Dataset entries
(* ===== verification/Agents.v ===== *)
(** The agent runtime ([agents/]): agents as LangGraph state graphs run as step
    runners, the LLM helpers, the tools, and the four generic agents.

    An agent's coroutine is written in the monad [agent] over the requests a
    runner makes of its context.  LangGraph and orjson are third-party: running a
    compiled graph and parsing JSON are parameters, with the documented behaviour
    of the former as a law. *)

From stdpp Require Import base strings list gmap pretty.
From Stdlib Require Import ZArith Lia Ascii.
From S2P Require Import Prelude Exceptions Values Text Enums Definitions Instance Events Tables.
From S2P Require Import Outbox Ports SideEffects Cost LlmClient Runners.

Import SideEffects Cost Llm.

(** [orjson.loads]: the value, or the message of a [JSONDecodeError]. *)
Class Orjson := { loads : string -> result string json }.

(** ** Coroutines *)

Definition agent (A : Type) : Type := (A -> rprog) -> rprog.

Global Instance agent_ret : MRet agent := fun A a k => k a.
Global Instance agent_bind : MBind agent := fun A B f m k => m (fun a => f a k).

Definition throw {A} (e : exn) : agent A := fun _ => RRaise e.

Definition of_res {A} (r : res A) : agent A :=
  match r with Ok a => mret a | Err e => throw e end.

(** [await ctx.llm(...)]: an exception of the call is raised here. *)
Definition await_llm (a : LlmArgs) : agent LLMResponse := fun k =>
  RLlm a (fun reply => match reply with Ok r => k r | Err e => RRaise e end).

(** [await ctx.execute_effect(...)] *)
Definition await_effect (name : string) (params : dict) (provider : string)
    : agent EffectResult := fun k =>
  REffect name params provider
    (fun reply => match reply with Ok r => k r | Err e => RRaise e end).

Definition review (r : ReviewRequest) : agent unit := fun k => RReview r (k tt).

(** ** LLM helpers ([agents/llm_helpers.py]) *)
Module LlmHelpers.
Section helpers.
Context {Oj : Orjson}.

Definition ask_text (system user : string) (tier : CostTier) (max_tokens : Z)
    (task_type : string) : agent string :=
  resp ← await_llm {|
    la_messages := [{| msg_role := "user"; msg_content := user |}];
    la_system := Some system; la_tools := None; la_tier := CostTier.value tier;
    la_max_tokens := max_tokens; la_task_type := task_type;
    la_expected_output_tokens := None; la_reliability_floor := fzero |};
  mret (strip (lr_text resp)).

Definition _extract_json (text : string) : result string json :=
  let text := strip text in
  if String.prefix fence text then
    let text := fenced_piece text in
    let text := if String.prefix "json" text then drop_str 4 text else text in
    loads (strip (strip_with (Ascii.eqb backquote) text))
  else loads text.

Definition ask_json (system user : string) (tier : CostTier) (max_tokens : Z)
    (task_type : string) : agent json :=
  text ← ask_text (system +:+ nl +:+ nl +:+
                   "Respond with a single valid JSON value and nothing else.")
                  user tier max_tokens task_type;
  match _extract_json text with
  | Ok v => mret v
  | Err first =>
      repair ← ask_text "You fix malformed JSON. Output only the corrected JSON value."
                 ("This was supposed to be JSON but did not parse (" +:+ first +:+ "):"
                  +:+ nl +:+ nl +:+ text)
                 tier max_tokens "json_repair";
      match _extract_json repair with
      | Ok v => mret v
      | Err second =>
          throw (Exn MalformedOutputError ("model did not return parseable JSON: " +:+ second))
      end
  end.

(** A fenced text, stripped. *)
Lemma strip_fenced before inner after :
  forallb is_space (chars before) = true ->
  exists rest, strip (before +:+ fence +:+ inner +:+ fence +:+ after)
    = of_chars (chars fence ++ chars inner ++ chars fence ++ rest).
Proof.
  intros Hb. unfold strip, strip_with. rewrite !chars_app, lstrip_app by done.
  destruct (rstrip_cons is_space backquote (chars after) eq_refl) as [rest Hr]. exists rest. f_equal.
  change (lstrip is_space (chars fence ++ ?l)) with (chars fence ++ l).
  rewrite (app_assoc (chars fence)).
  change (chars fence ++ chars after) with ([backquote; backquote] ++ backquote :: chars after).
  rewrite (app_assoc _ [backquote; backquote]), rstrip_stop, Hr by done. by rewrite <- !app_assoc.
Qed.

* * *

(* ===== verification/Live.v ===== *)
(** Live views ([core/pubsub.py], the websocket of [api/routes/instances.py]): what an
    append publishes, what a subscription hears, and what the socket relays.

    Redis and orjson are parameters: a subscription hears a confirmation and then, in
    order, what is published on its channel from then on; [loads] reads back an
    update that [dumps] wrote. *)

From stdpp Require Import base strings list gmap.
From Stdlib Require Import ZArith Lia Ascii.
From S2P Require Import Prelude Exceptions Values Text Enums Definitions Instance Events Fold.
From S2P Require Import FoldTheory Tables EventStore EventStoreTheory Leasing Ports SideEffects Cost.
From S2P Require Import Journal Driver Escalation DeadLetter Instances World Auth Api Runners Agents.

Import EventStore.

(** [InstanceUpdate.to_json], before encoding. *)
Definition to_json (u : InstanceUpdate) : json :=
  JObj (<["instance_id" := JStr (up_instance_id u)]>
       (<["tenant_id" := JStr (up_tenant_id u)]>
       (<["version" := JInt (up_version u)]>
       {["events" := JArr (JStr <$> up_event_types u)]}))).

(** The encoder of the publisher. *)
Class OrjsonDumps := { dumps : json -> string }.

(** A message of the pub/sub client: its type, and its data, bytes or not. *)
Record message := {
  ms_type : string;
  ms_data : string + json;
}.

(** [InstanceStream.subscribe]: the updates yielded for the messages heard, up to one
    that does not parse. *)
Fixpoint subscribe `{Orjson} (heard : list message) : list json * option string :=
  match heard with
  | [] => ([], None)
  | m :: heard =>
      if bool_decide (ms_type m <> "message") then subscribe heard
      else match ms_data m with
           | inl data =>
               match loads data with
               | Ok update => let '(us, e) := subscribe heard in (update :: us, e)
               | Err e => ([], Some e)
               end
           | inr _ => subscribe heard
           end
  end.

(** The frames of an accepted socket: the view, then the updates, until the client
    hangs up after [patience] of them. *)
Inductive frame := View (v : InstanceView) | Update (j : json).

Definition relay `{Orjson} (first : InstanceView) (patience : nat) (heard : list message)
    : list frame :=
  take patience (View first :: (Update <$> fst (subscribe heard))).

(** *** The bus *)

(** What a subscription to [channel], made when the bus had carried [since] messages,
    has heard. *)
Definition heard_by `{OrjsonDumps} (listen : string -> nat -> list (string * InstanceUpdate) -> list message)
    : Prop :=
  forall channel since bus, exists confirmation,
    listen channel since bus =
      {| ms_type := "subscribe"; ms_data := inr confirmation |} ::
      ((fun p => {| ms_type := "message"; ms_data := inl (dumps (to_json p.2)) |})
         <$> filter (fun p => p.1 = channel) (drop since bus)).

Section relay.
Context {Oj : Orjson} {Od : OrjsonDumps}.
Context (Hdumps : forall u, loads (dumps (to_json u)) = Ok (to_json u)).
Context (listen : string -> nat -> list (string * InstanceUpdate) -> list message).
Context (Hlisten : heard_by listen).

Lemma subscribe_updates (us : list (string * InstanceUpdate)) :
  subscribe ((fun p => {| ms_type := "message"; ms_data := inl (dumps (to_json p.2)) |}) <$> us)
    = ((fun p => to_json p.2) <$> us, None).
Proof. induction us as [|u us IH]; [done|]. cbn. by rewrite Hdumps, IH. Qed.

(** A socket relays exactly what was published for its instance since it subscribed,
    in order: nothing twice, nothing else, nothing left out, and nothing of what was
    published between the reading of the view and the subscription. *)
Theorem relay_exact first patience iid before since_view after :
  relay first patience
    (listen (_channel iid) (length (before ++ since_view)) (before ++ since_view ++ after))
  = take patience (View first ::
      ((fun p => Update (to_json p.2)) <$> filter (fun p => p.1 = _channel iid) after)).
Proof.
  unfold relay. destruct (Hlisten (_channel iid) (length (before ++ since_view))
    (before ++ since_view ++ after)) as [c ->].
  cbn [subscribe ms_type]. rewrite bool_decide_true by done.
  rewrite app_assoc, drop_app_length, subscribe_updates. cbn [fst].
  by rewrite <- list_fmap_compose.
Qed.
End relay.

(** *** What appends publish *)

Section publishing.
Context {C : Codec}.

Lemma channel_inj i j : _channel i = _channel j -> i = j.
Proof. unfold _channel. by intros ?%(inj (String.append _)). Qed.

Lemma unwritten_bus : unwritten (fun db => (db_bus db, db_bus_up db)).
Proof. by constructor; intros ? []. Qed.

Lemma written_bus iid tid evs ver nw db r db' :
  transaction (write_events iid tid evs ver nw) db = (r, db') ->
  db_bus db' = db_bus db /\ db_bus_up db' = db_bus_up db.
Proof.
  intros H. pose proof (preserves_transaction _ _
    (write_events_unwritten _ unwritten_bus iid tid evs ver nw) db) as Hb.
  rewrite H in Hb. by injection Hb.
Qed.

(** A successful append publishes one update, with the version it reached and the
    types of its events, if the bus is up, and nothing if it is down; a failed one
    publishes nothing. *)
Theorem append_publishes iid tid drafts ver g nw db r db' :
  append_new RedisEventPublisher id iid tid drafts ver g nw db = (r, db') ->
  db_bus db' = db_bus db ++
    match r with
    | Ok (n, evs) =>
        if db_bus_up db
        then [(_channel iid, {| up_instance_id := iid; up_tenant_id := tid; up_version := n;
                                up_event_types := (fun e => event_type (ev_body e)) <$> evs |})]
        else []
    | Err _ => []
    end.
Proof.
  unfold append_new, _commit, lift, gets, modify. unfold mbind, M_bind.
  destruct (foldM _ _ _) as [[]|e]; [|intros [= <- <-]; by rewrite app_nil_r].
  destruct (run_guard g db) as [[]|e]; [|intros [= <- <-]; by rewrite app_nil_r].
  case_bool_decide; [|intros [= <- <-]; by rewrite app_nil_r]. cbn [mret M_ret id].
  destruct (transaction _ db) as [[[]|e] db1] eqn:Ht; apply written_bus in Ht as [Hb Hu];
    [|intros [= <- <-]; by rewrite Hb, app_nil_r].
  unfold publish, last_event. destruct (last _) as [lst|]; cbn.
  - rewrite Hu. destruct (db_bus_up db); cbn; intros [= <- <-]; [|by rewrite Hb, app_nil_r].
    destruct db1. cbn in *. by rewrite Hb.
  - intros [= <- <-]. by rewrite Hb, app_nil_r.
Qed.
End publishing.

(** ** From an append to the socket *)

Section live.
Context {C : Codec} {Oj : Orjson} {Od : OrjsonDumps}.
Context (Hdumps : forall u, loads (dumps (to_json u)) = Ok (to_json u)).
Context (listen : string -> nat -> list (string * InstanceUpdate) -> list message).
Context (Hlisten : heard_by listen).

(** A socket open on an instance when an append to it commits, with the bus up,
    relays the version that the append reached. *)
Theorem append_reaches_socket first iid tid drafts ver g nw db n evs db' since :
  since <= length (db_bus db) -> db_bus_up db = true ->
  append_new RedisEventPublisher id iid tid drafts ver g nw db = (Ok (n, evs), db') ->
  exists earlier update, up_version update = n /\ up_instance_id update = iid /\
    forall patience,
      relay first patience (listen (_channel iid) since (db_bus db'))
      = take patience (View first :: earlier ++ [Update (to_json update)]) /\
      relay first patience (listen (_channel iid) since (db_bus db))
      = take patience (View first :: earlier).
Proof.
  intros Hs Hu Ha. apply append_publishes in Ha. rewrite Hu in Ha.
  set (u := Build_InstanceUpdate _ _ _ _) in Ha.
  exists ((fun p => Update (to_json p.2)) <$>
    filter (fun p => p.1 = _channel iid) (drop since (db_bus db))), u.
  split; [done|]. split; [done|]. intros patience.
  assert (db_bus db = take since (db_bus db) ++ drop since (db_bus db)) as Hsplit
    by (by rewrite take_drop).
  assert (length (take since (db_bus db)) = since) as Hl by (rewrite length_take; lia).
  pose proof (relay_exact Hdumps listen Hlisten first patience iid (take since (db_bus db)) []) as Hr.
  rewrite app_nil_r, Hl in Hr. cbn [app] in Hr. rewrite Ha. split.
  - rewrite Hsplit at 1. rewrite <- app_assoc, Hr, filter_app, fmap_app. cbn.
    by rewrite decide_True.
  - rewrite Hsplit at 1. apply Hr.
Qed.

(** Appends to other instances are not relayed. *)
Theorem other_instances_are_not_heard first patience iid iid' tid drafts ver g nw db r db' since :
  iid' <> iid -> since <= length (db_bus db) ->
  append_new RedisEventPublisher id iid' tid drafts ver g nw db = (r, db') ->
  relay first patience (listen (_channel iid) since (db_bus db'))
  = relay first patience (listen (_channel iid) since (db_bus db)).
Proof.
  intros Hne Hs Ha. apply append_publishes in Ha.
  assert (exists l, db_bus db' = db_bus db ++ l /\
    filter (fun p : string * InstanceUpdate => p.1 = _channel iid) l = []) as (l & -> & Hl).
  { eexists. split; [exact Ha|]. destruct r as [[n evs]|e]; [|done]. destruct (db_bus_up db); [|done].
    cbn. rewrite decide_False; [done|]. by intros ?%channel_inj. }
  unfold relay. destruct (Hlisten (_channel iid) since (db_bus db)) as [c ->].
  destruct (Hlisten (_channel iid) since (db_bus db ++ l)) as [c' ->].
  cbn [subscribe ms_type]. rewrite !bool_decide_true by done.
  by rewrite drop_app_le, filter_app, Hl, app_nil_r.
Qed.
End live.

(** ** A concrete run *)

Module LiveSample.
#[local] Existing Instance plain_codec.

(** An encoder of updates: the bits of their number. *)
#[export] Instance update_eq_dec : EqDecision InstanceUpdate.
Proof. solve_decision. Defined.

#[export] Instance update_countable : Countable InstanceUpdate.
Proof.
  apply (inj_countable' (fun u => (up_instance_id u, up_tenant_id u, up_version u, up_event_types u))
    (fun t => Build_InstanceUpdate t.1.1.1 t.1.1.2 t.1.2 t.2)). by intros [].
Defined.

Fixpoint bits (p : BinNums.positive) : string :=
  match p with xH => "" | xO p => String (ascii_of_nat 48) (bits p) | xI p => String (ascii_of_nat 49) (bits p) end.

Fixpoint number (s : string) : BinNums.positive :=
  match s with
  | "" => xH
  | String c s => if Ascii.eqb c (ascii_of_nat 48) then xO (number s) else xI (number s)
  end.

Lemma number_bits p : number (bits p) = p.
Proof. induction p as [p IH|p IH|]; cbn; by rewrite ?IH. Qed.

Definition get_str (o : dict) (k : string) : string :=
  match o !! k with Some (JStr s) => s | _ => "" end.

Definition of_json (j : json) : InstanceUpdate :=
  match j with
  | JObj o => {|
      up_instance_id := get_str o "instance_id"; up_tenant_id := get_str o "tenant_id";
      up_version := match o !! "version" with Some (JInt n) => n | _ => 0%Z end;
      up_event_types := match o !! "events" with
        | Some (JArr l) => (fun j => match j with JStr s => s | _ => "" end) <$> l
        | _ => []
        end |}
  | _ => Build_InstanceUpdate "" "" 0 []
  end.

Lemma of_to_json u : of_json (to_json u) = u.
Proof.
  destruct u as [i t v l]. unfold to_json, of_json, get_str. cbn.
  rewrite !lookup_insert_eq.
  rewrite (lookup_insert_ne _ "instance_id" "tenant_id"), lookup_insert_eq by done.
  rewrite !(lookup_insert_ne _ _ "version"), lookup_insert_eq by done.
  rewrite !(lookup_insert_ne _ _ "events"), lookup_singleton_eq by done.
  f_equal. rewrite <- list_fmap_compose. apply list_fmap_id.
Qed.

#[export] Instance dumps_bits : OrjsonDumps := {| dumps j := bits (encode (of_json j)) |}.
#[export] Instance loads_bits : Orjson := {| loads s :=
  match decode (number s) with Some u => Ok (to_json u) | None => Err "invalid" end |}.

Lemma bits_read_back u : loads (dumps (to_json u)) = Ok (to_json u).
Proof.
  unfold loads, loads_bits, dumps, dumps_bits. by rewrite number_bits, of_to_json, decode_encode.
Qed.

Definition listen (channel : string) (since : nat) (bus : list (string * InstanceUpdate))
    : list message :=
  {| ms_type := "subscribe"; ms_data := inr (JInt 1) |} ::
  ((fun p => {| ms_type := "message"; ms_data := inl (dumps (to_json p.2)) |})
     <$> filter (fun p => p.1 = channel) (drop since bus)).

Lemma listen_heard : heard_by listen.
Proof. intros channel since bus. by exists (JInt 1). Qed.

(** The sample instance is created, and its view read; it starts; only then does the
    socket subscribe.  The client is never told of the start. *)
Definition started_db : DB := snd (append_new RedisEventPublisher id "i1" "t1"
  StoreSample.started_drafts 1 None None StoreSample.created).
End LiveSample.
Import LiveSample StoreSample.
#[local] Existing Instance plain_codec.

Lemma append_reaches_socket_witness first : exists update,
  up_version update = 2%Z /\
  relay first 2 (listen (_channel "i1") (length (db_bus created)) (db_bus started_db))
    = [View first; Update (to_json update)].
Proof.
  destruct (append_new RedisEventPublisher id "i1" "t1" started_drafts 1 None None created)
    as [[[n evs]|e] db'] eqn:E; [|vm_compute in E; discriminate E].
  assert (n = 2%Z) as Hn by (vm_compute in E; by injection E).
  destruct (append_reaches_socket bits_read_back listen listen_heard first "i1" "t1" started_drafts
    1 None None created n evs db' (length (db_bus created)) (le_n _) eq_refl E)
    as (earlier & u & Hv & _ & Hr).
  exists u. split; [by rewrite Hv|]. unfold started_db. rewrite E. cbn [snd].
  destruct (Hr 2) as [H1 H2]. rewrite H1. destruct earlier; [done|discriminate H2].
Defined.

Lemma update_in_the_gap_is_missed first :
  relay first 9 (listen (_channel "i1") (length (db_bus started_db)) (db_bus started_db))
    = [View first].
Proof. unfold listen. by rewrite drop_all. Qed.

### REQUIRED WORK
Would you copy out exactly the lines above that start at the one containing "filter (fun p => p.1 = _channel iid) (drop" and end at the one containing "since (db_bus db)).", inclusive?

### OUTPUT
    filter (fun p => p.1 = _channel iid) (drop since (db_bus db))), u.
  split; [done|]. split; [done|]. intros patience.
  assert (db_bus db = take since (db_bus db) ++ drop since (db_bus db)) as Hsplit
    by (by rewrite take_drop).
  assert (length (take since (db_bus db)) = since) as Hl by (rewrite length_take; lia).
  pose proof (relay_exact Hdumps listen Hlisten first patience iid (take since (db_bus db)) []) as Hr.
  rewrite app_nil_r, Hl in Hr. cbn [app] in Hr. rewrite Ha. split.
  - rewrite Hsplit at 1. rewrite <- app_assoc, Hr, filter_app, fmap_app. cbn.
    by rewrite decide_True.
  - rewrite Hsplit at 1. apply Hr.
Qed.

(** Appends to other instances are not relayed. *)
Theorem other_instances_are_not_heard first patience iid iid' tid drafts ver g nw db r db' since :
  iid' <> iid -> since <= length (db_bus db) ->
  append_new RedisEventPublisher id iid' tid drafts ver g nw db = (r, db') ->
  relay first patience (listen (_channel iid) since (db_bus db'))
  = relay first patience (listen (_channel iid) since (db_bus db)).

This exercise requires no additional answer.